> What to work on:
Copy out the entries below exactly as they stand, but only from the line containing "Definition ErrWrongCoordinator : Err" through the line containing "(** [int(hash(username) %".

Task input section start

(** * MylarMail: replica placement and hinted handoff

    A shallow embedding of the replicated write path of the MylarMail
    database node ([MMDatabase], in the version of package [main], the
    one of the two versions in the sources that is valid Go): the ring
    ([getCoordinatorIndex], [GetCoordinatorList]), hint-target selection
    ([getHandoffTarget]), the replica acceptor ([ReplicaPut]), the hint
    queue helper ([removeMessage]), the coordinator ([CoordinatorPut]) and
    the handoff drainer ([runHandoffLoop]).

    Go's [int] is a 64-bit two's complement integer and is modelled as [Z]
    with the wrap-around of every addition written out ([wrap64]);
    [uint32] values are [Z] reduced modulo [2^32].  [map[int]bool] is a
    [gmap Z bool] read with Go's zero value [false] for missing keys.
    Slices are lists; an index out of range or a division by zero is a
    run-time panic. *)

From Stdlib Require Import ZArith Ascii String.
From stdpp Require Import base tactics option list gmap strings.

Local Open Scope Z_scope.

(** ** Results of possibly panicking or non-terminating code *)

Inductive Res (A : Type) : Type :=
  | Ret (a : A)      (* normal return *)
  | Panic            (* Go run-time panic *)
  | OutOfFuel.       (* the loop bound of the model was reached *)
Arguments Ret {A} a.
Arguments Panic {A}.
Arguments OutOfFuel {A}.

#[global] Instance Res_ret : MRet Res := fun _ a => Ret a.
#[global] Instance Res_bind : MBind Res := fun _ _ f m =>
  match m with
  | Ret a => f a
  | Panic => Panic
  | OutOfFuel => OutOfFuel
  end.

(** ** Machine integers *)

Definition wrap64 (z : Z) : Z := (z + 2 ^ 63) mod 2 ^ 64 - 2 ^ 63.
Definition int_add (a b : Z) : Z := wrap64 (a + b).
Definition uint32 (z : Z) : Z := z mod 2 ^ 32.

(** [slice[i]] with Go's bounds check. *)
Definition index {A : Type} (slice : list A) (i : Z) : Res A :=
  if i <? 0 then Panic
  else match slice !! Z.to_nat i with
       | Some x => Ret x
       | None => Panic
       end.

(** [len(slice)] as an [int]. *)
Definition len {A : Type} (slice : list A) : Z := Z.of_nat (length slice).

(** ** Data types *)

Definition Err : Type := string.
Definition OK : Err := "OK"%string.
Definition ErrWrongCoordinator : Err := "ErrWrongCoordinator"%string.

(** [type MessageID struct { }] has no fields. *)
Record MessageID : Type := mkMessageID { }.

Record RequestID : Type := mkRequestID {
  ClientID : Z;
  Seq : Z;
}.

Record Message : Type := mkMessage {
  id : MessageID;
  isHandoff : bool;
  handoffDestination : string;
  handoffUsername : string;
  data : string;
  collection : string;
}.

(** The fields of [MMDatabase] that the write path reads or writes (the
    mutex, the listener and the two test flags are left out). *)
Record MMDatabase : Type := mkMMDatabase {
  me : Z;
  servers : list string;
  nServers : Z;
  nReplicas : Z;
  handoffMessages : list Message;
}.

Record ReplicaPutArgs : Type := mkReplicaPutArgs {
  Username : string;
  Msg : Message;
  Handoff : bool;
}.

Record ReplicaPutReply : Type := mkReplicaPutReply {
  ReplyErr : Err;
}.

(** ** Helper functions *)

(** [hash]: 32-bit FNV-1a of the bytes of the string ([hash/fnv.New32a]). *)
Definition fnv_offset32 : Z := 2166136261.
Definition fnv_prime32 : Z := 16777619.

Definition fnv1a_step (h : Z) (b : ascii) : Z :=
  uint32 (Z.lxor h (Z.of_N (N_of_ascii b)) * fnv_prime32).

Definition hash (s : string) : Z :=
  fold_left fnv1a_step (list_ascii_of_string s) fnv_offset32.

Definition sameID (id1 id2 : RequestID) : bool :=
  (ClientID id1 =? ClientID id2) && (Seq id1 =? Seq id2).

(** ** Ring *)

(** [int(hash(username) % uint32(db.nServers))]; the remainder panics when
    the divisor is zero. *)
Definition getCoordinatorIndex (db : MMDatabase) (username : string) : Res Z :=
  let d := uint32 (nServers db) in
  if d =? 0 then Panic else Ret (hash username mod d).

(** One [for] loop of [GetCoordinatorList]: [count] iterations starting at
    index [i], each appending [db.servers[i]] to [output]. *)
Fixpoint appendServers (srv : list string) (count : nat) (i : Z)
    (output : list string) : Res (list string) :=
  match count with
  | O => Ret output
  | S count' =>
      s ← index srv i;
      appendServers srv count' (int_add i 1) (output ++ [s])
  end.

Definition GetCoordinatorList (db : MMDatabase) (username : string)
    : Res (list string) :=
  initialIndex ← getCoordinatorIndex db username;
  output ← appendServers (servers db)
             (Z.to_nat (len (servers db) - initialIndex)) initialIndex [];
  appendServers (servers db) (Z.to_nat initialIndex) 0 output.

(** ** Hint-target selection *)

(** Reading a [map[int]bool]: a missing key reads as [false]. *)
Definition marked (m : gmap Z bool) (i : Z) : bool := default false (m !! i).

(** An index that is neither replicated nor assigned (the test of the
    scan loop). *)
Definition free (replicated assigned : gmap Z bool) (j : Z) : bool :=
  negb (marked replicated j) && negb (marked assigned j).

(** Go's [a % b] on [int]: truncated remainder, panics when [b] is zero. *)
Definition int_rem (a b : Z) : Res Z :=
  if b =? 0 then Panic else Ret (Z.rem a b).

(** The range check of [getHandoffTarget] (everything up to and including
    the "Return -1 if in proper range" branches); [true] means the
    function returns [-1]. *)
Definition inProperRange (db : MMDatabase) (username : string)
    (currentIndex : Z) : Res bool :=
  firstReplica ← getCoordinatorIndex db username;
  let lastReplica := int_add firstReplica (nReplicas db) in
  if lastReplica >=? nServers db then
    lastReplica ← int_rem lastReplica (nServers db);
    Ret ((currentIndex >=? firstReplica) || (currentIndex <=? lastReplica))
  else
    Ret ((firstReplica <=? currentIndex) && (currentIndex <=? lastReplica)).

Task input section end

> The answer:
Definition ErrWrongCoordinator : Err := "ErrWrongCoordinator"%string.

(** [type MessageID struct { }] has no fields. *)
Record MessageID : Type := mkMessageID { }.

Record RequestID : Type := mkRequestID {
  ClientID : Z;
  Seq : Z;
}.

Record Message : Type := mkMessage {
  id : MessageID;
  isHandoff : bool;
  handoffDestination : string;
  handoffUsername : string;
  data : string;
  collection : string;
}.

(** The fields of [MMDatabase] that the write path reads or writes (the
    mutex, the listener and the two test flags are left out). *)
Record MMDatabase : Type := mkMMDatabase {
  me : Z;
  servers : list string;
  nServers : Z;
  nReplicas : Z;
  handoffMessages : list Message;
}.

Record ReplicaPutArgs : Type := mkReplicaPutArgs {
  Username : string;
  Msg : Message;
  Handoff : bool;
}.

Record ReplicaPutReply : Type := mkReplicaPutReply {
  ReplyErr : Err;
}.

(** ** Helper functions *)

(** [hash]: 32-bit FNV-1a of the bytes of the string ([hash/fnv.New32a]). *)
Definition fnv_offset32 : Z := 2166136261.
Definition fnv_prime32 : Z := 16777619.

Definition fnv1a_step (h : Z) (b : ascii) : Z :=
  uint32 (Z.lxor h (Z.of_N (N_of_ascii b)) * fnv_prime32).

Definition hash (s : string) : Z :=
  fold_left fnv1a_step (list_ascii_of_string s) fnv_offset32.

Definition sameID (id1 id2 : RequestID) : bool :=
  (ClientID id1 =? ClientID id2) && (Seq id1 =? Seq id2).

(** ** Ring *)

(** [int(hash(username) % uint32(db.nServers))]; the remainder panics when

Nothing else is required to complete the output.